"""

(* ===== verification/ResponseFacts.v ===== *)
(** * ResponseFacts: what a response's document says

    The writers are injective on values of the right widths, and a document of
    theirs is one that the printer accepts. *)

From S2P Require Import Prelude Text AsonModel AsonCodec AsonScalarFacts AsonFacts Wire.
From S2P Require Import Capability Request RequestFacts Response.

(** ** Decimals of any sign *)

Lemma to_string_negative n : n < 0 -> to_string n = 45 :: to_string (- n).
Proof. intros Hn. unfold to_string. rewrite (proj2 (Z.ltb_lt n 0) Hn), (proj2 (Z.ltb_ge (- n) 0)) by lia. done. Qed.

Lemma to_string_signed_inj m n : to_string m = to_string n -> m = n.
Proof.
  intros H. assert (forall k, 0 <= k -> head (to_string k) <> Some 45) as Hd.
  { intros k Hk E. pose proof (to_string_digits k Hk) as Hdig. destruct (to_string k); [done|]. injection E as ->. done. }
  destruct (Z.lt_ge_cases m 0) as [Hm|Hm], (Z.lt_ge_cases n 0) as [Hn|Hn].
  - rewrite (to_string_negative m), (to_string_negative n) in H by done. injection H as H. apply to_string_inj in H; lia.
  - destruct (Hd n Hn). by rewrite <- H, to_string_negative.
  - destruct (Hd m Hm). by rewrite H, to_string_negative.
  - by apply to_string_inj.
Qed.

"""

→ What to produce:
Which lines of the records above contain the word "apply"? Report each one in full.

→ Finished task:
  - rewrite (to_string_negative m), (to_string_negative n) in H by done. injection H as H. apply to_string_inj in H; lia.
  - by apply to_string_inj.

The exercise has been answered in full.